According to a filing with the SEC, Wells Fargo is serving as administrative agent on an amendment to Six Flags’ credit facility to further extend the covenant waiver period by one year from Q4/20 to Q4/21 and to extend the covenant modification period by one year through Q4/22. In addition, all of Six Flags’ incremental revolving credit lenders agreed to extend the incremental $131 million revolving commitments by one year.

“The operational actions we have taken to respond to the COVID-19 crisis, coupled with the one-year extension of both our covenant waiver period and the incremental revolving credit facility commitments, provide us with significant flexibility and financial strength as we manage through the pandemic-related disruption,” Mike Spanos, president and CEO of Six Flags, said. “We remain focused on safely reopening more of our parks, profitably growing our base business and reducing our net leverage ratio.”

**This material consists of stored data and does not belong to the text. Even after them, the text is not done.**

(* ===== verification/BlockioRange.v ===== *)
(** * Transfers of several sectors

    Reading and writing files moves runs of sectors past the buffers: the buffers
    of the run are written out or forgotten first, then the driver is called.
    The cache's image is what is read and written. *)

From S2P Require Import Prelude Hdr Dpb Blockio BlockioRing BlockioSpec.

(** [k] blocks from [n] on. *)
Definition blocks (f : Z -> list Z) (n k : Z) : list Z := concat (map f (seqZ n k)).

(** Part [i] of some bytes cut into sectors. *)
Definition chunk (data : list Z) (i : Z) : list Z := take 512 (drop (Z.to_nat (512 * i)) data).

(** What a driver is documented to do with a request for several sectors of 512
    bytes that succeeds. *)
Class RangeLaws (D : Type) `{DeviceLaws D} := {
  execrh_read_range device rq data d status out d' :
    execrh device rq data d = (status, out, d') -> r_command rq = C_INPUT -> 1 <= r_count rq ->
    Z.of_nat (length data) = 512 * r_count rq -> done status = true ->
    (forall i, 0 <= i < r_count rq -> length (sect d device (r_unit rq) (rq_blkno rq + i)) = 512%nat) ->
    (forall dv u b, sect d' dv u b = sect d dv u b) /\
    out = blocks (sect d device (r_unit rq)) (rq_blkno rq) (r_count rq);
  execrh_write_range device rq data d status out d' :
    execrh device rq data d = (status, out, d') ->
    r_command rq = C_OUTPUT \/ r_command rq = C_OUTVFY -> 1 <= r_count rq ->
    Z.of_nat (length data) = 512 * r_count rq -> done status = true ->
    (forall dv u b, ~ (dv = device /\ u = r_unit rq /\ rq_blkno rq <= b < rq_blkno rq + r_count rq) ->
       sect d' dv u b = sect d dv u b) /\
    (forall i, 0 <= i < r_count rq -> sect d' device (r_unit rq) (rq_blkno rq + i) = chunk data i);
  execrh_write_buffer device rq data d :
    r_command rq = C_OUTPUT \/ r_command rq = C_OUTVFY -> snd (fst (execrh (D := D) device rq data d)) = data }.

Section range.
  Context {D : Type} `{RangeLaws D} (primary : Z -> Z -> Prop).
  Context (Hrel : reliable (D := D)).

#[local] Abbreviation repr := (repr primary).

Lemma blocks_length f n k : 0 <= k -> (forall i, n <= i < n + k -> length (f i) = 512%nat) ->
  Z.of_nat (length (blocks f n k)) = 512 * k.
Proof.
  intros Hk Hf. unfold blocks. rewrite <- (Z2Nat.id k Hk) in Hf |- *. set (m := Z.to_nat k) in *. clearbody m.
  revert n Hf. induction m as [|m IH]; intros n Hf; [by rewrite seqZ_nil|].
  rewrite seqZ_cons by lia. cbn [map concat]. rewrite length_app, Nat2Z.inj_add, Hf by lia.
  replace (Z.pred (Z.of_nat (S m))) with (Z.of_nat m) by lia.
  rewrite (IH (Z.succ n)); [lia|]. intros i Hi. apply Hf. lia.
Qed.

Lemma blocks_ext f f' n k : (forall i, n <= i < n + k -> f' i = f i) -> blocks f' n k = blocks f n k.
Proof.
  intros Hf. unfold blocks. f_equal. apply map_ext_in. intros i Hi%list_elem_of_In%elem_of_seqZ. apply Hf. lia.
Qed.

Lemma blocks_one f n : blocks f n 1 = f n.
Proof. unfold blocks. rewrite seqZ_cons by lia. rewrite seqZ_nil by lia. cbn. apply app_nil_r. Qed.

Lemma chunk_one data : length data = 512%nat -> chunk data 0 = data.
Proof. intros Hl. unfold chunk. cbn. by rewrite drop_0, take_ge by lia. Qed.

Lemma xfer_reliable high fuel rq mode d data (st : bio D) : mode < DSKWRITEINT26 ->
  let '(status, data', st') := xfer_exec high (dpb_device d) rq mode data st in
  xfer_loop high (S fuel) rq mode d data st = Some (0, data', st').
Proof.
  intros Hm. destruct (xfer_exec _ _ _ _ _ _) as [[status data'] st'] eqn:E. cbn [xfer_loop]. rewrite E.
  fold (done status). unfold xfer_exec in E. destruct (_ && deblocked st).
  - set (inb := deblock_buf _) in E. pose proof (Hrel (dpb_device d) rq inb (dev (if mode =? DSKWRITE then set_deblock data st else st))) as Hr.
    destruct (execrh _ _ _ _) as [[s out] dv]. injection E as <- _ _. cbn in Hr. by rewrite Hr.
  - pose proof (Hrel (dpb_device d) rq data (dev st)) as Hr.
    destruct (execrh _ _ _ _) as [[s out] dv]. injection E as <- _ _. cbn in Hr. by rewrite Hr.
Qed.

(** The request for a range of blocks. *)
Lemma range_request dsk b k data (st : bio D) p mode cmd :
  drives st !! dsk = Some p -> xfer_command st mode = Some cmd -> 0 <= b < 4294967296 ->
  exists rq, r_command rq = cmd /\ r_count rq = k /\ r_unit rq = dpb_subunit (dpbs st !!! p) /\ rq_blkno rq = b /\
    forall fuel high, dskxfer fuel high dsk b data k mode st = xfer_loop high fuel rq mode (dpbs st !!! p) data st.
Proof.
  intros Hp Hc Hb. unfold dskxfer. rewrite Hp, Hc. set (d := dpbs st !!! p). set (huge := has _ _ || _).
  eexists. split; [|split; [|split; [|split; [|intros fuel high; reflexivity]]]]; try done.
  apply rq_blkno_huge; [done|]. intros Hh. subst huge. apply orb_false_iff in Hh as [_ Hh]. by apply Z.leb_gt in Hh.
Qed.

Lemma dskxfer_read_range fuel high dsk b k data (st : bio D) :
  1 <= k -> 0 <= b -> b + k <= 4294967296 -> is_Some (drives st !! dsk) ->
  Z.of_nat (length data) = 512 * k ->
  (forall i, b <= i < b + k -> length (sector st dsk i) = 512%nat) ->
  exists st', dskxfer (S fuel) high dsk b data k DSKREAD st = Some (0, blocks (sector st dsk) b k, st') /\
    dev_only st st' /\ forall u n, sector st' u n = sector st u n.
Proof.
  intros Hk Hb Hbk [p Hp] Hlen Hsec. destruct (decide (k = 1)) as [->|Hk1].
  { destruct (dskxfer_read fuel high dsk b data st) as (rc & data' & st' & E & Hf & Hs & Hd & _ & Hr); [lia|by eexists|].
    rewrite (Hr Hrel), (Hd (Hr Hrel)) in E. exists st'. by rewrite blocks_one. }
  destruct (range_request dsk b k data st p DSKREAD C_INPUT Hp) as (rq & Hc & Hn & Hu & Hblk & ->); [done|lia|].
  pose proof (xfer_reliable high fuel rq DSKREAD (dpbs st !!! p) data st ltac:(done)) as Hx.
  destruct (xfer_exec _ _ _ _ _ _) as [[status data'] st'] eqn:E. pose proof (xfer_exec_frame _ _ _ _ _ _ _ _ _ E) as Hf.
  unfold xfer_exec in E. rewrite Hn, (proj2 (Z.eqb_neq k 1)), andb_false_r in E by done. cbn [andb] in E.
  pose proof (Hrel (dpb_device (dpbs st !!! p)) rq data (dev st)) as Hr.
  destruct (execrh _ _ _ _) as [[s out] dv] eqn:E2. injection E as -> -> <-. cbn in Hr.
  assert (Hsect : forall i, sect (dev st) (dpb_device (dpbs st !!! p)) (r_unit rq) i = sector st dsk i)
    by (intros i; unfold sector; by rewrite Hp, Hu).
  destruct (execrh_read_range _ _ _ _ _ _ _ E2) as [Hsame Hout]; try done; rewrite ?Hn, ?Hblk; try lia.
  { intros i Hi. rewrite Hsect. apply Hsec. lia. }
  rewrite Hn, Hblk in Hout. rewrite (blocks_ext _ _ b k (fun i _ => Hsect i)) in Hout.
  subst data'. exists (set_dev dv st). split; [done|]. split; [done|].
  intros u n. by apply sector_dev_only.
Qed.
(* ===== verification/CacheSpec.v ===== *)
(** * What the block cache promises the file system

    The laws of the interface [BlockCache], stated without the ring, and the proof
    that the cache of [Blockio] keeps them.  The file system is verified against
    the laws. *)

From S2P Require Import Prelude Hdr Dpb Blockio BlockioRing BlockioSpec Fattab.

(** The offset between the copies of a FAT buffer. *)
Definition copy_offset (xfatsize : Z) (b : buffer) : Z := if b_offset b =? 0 then xfatsize else b_offset b.

(** The number of copies a buffer is written in, and that all but the first go to
    blocks that are nobody's. *)
Definition mirrors_ok (primary : Z -> Z -> Prop) (xfatsize : Z) (b : buffer) : Prop :=
  is_fat b -> 1 <= b_copies b /\ forall i, (0 < i < Z.to_nat (b_copies b))%nat ->
    ~ primary (b_unit b) (copy_blk (b_blkno b) (copy_offset xfatsize b) i).

(** A cache state with buffers [l] represents the image [v]; [fuel] bounds the
    buffers. *)
Class BlockCacheLaws (S : Type) `{!BlockCache S} (primary : Z -> Z -> Prop) := {
  bc_rep : nat -> S -> list Z -> (Z -> Z -> list Z) -> Prop;
  bc_drive : S -> Z -> Prop;
  bc_reliable : Prop;
  (* the buffer got last, which the next request will not recycle *)
  bc_fresh : S -> Z -> Prop;
  (* what the medium holds *)
  bc_disk : S -> Z -> Z -> list Z;
  bc_read fuel s l v x u n :
    bc_rep fuel s l v -> x ∈ l -> hit n u (bc_buf s x) -> b_buffer (bc_buf s x) = v u n;
  bc_mirrors fuel s l v x :
    bc_rep fuel s l v -> x ∈ l -> valid (bc_buf s x) ->
    mirrors_ok primary (dpb_xfatsize (bc_dpb s (b_dpbp (bc_buf s x)))) (bc_buf s x);
  bc_get fuel s l v u n :
    bc_rep fuel s l v -> 0 <= n < 4294967296 -> bc_drive s u -> primary u n ->
    exists r s', bc_getblock fuel n u s = Some (r, s') /\
      (forall p, bc_dpb s' p = bc_dpb s p) /\ (forall u', bc_drive s u' -> bc_drive s' u') /\
      (bc_reliable -> is_Some r) /\
      match r with
      | None => True
      | Some x => exists l', bc_rep fuel s' l' v /\ l' ≡ₚ l /\ x ∈ l /\ hit n u (bc_buf s' x) /\ bc_fresh s' x /\
          (forall y, y <> x -> same_links_only (bc_buf s y) (bc_buf s' y)) /\
          (forall y, bc_fresh s y -> is_fat (bc_buf s y) -> ~ hit n u (bc_buf s y) -> x <> y)
      end;
  bc_buf_upd x f s y : bc_buf (bc_upd x f s) y = if decide (y = x) then f (bc_buf s x) else bc_buf s y;
  bc_upd_upd x f g s : bc_upd x f (bc_upd x g s) = bc_upd x (fun b => f (g b)) s;
  bc_upd_comm x y f g s : x <> y -> bc_upd x f (bc_upd y g s) = bc_upd y g (bc_upd x f s);
  bc_dpb_upd x f s p : bc_dpb (bc_upd x f s) p = bc_dpb s p;
  bc_drive_upd x f s u : bc_drive s u -> bc_drive (bc_upd x f s) u;
  bc_store fuel s l v v' x f :
    bc_rep fuel s l v -> x ∈ l -> valid (bc_buf s x) ->
    let b := bc_buf s x in let b' := f b in
    b_next b' = b_next b -> b_prev b' = b_prev b -> b_unit b' = b_unit b -> b_blkno b' = b_blkno b ->
    valid b' -> mirrors_ok primary (dpb_xfatsize (bc_dpb s (b_dpbp b'))) b' ->
    (dirty b' \/ b_buffer b' = b_buffer b /\ (dirty b -> dirty b')) ->
    v' (b_unit b) (b_blkno b) = b_buffer b' ->
    (forall u n, ~ (b_unit b = u /\ b_blkno b = n) -> v' u n = v u n) ->
    bc_rep fuel (bc_upd x f s) l v' /\
    forall y, bc_fresh s y -> (y = x -> has BFR_UNCACHE (b_flag b') = has BFR_UNCACHE (b_flag b)) ->
      bc_fresh (bc_upd x f s) y;
  (* a DPB may change as long as the cache does not look at the change *)
  bc_set_dpb_rep fuel s l v p d :
    bc_rep fuel s l v -> dpb_device d = dpb_device (bc_dpb s p) -> dpb_subunit d = dpb_subunit (bc_dpb s p) ->
    dpb_xfatsize d = dpb_xfatsize (bc_dpb s p) -> bc_rep fuel (bc_set_dpb p d s) l v;
  bc_set_dpb_get p d s q : bc_dpb (bc_set_dpb p d s) q = if decide (q = p) then d else bc_dpb s q;
  bc_set_dpb_buf p d s x : bc_buf (bc_set_dpb p d s) x = bc_buf s x;
  bc_set_dpb_drive p d s u : bc_drive s u -> bc_drive (bc_set_dpb p d s) u;
  (* flushing a drive keeps the image and puts it on the medium *)
  bc_flushed fuel s l v u :
    bc_rep fuel s l v ->
    exists ok s', bc_flush fuel u s = Some (ok, s') /\ (forall p, bc_dpb s' p = bc_dpb s p) /\
      (forall u', bc_drive s u' -> bc_drive s' u') /\ (bc_reliable -> ok = true) /\
      (ok = true -> bc_rep fuel s' l v /\ forall n, primary u n -> bc_disk s' u n = v u n) }.

Section bio.
  Context {D : Type} `{DeviceLaws D} (primary : Z -> Z -> Prop).

Definition bio_rep (fuel : nat) (st : bio D) (l : list Z) (v : Z -> Z -> list Z) : Prop :=
  repr primary st l v /\ (2 <= length l <= fuel)%nat.

Lemma mirrors_copies (st : bio D) b :
  mirrors_ok primary (dpb_xfatsize (dpbs st !!! b_dpbp b)) b -> copies_ok primary st b.
Proof.
  unfold mirrors_ok, copies_ok, copies_of, copy_offset, is_fat.
  destruct (has BFR_FAT (b_flag b)); [by auto|]. intros _. split; [lia|]. intros i Hi. lia.
Qed.

Lemma set_dpbs_repr (st : bio D) l v p d :
  repr primary st l v -> dpb_device d = dpb_device (dpbs st !!! p) ->
  dpb_subunit d = dpb_subunit (dpbs st !!! p) -> dpb_xfatsize d = dpb_xfatsize (dpbs st !!! p) ->
  repr primary (set_dpbs (<[p := d]> (dpbs st)) st) l v.
Proof.
  intros Hr H1 H2 H3. set (st' := set_dpbs _ _).
  assert (Hd : forall q, dpb_device (dpbs st' !!! q) = dpb_device (dpbs st !!! q) /\
    dpb_subunit (dpbs st' !!! q) = dpb_subunit (dpbs st !!! q) /\
    dpb_xfatsize (dpbs st' !!! q) = dpb_xfatsize (dpbs st !!! q)).
  { intros q. cbn. destruct (decide (q = p)) as [->|]; [by rewrite lookup_total_insert_eq|].
    by rewrite lookup_total_insert_ne. }
  assert (Hs : forall u n, sector st' u n = sector st u n).
  { intros u n. unfold sector. cbn [drives st' set_dpbs]. destruct (drives st !! u) as [q|]; [|done].
    destruct (Hd q) as (-> & -> & _). done. }
  split; try apply Hr.
  - unfold drives_ok. intros d1 d2 p1 p2 Hp1 Hp2. destruct (Hd p1) as (-> & -> & _), (Hd p2) as (-> & -> & _).
    by apply (r_drives _ _ _ _ Hr).
  - intros x Hx Hv. pose proof (r_copies _ _ _ _ Hr x Hx Hv) as Hc. revert Hc.
    unfold copies_ok, copies_of. change (buf st' x) with (buf st x).
    by destruct (Hd (b_dpbp (buf st x))) as (_ & _ & ->).
  - intros u n Hp Hno. rewrite Hs. by apply (r_disk _ _ _ _ Hr).
Qed.

#[export] Program Instance bio_laws : BlockCacheLaws (bio D) primary := {
  bc_rep := bio_rep;
  bc_drive st u := is_Some (drives st !! u);
  bc_reliable := reliable (D := D);
  bc_fresh st x := firstbuf st = x /\ ~ uncached (buf st x);
  bc_disk := sector }.
Next Obligation.
  intros fuel s l v x u n [Hr _] Hx (Hv & <- & <-). by apply (r_cached _ _ _ _ Hr).
Qed.
Next Obligation.
  intros fuel s l v x [Hr Hl] Hx Hv. pose proof (r_copies _ _ _ _ Hr x Hx Hv) as Hc. revert Hc.
  unfold copies_ok, copies_of, mirrors_ok, copy_offset, is_fat. cbn.
  destruct (has BFR_FAT (b_flag (buf s x))); [|done]. intros [Hc1 Hc2] _. split; [lia|]. intros i Hi. apply Hc2. lia.
Qed.
Next Obligation.
  intros fuel s l v u n [Hr Hl] Hn Hd Hp. cbn.
  destruct (getblk_spec primary fuel s l v n u Hr) as (r & s' & l' & -> & Hperm & (Hdr & Hdp & _) & Hrel & Hres);
    [lia|lia|done|done|done|].
  exists r, s'. split; [done|]. rewrite Hdr, Hdp. split_and!; try done.
  destruct r as [x|]; [|done]. destruct Hres as (Hr' & Hx & Hfst & Hh & Hun & Hsame & Hkeep).
  exists l'. split_and!; try done.
  - split; [done|]. by rewrite Hperm.
  - by rewrite <- Hperm.
  - intros y [Hy Huy] Hfat Hnh. subst y. apply Hkeep; try done. lia.
Qed.
Next Obligation. intros x f s y. apply buf_on_buf. Qed.
Next Obligation.
  intros x f g s. cbn. unfold on_buf, set_bufs, upd_buf. cbn. f_equal.
  by rewrite lookup_total_insert_eq, insert_insert_eq.
Qed.
Next Obligation.
  intros x y f g s Hne. cbn. unfold on_buf, set_bufs, upd_buf. cbn. f_equal.
  rewrite !lookup_total_insert_ne by done. by apply insert_insert_ne.
Qed.
Next Obligation. done. Qed.
Next Obligation. done. Qed.
Next Obligation.
  intros fuel s l v v' x f [Hr Hl] Hx Hv. cbv zeta. cbn [bc_buf bc_upd bio_cache].
  intros H1 H2 H3 H4 H5 H6 H7 H8 H9.
  assert (Heq : forall st : bio D, on_buf x f st = on_buf x (fun _ => f (buf st x)) st) by done.
  split.
  - split; [|done]. rewrite Heq. eapply store_repr; try done.
    + by apply mirrors_copies.
    + destruct H7 as [?|[? Hd]]; [by left|]. unfold dirty in *.
      destruct (has BFR_DIRTY (b_flag (buf s x))); [left; by apply Hd|by right].
    + by rewrite H3, H4.
    + by rewrite H3, H4.
  - intros y [Hf Hun] Hfl. split; [done|]. rewrite buf_on_buf. case_decide; [|done]. subst y.
    unfold uncached in *. rewrite Hfl by done. by subst x.
Qed.
Next Obligation. intros fuel s l v p d [Hr Hl] H1 H2 H3. split; [by apply set_dpbs_repr|done]. Qed.
Next Obligation.
  intros p d s q. cbn. case_decide; [subst; apply lookup_total_insert_eq | by apply lookup_total_insert_ne].
Qed.
Next Obligation. done. Qed.
Next Obligation. done. Qed.
Next Obligation.
  intros fuel s l v u [Hr Hl].
  destruct (flush_buffers_spec primary fuel s l v u Hr) as (ok & s' & v' & Hf & Hr' & Hok & Hdr & Hdp & Hrel & Hdisk); [lia|].
  exists ok, s'. cbn. rewrite Hdr, Hdp. split_and!; try done. intros Ht.
  specialize (Hok Ht). subst v'. split; [by split|]. by apply Hdisk.
Qed.
End bio.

The amendment will, among other benefits, extend the suspension of the testing of the senior secured leverage ratio financial maintenance covenant through the end of 2021, unless Six Flags elects to resume the net leverage covenant earlier. Commencing with Q1/22 through Q3/22, Six Flags may elect to calculate the net leverage covenant by substituting borrower consolidated adjusted EBITDA, as defined in the credit agreement, from the second, third and fourth quarters of 2022 with borrower consolidated adjusted EBITDA from the second, third and fourth quarters of 2019. As a result, this amendment will eliminate the use of borrower consolidated adjusted EBITDA from 2020, or the second, third and fourth quarters of 2021, in any net leverage covenant test. In addition, Six Flags agreed to extend the duration of the minimum liquidity covenant through Dec. 31, 2022.

Six Flags is an operator of regional theme parks and waterparks in North America.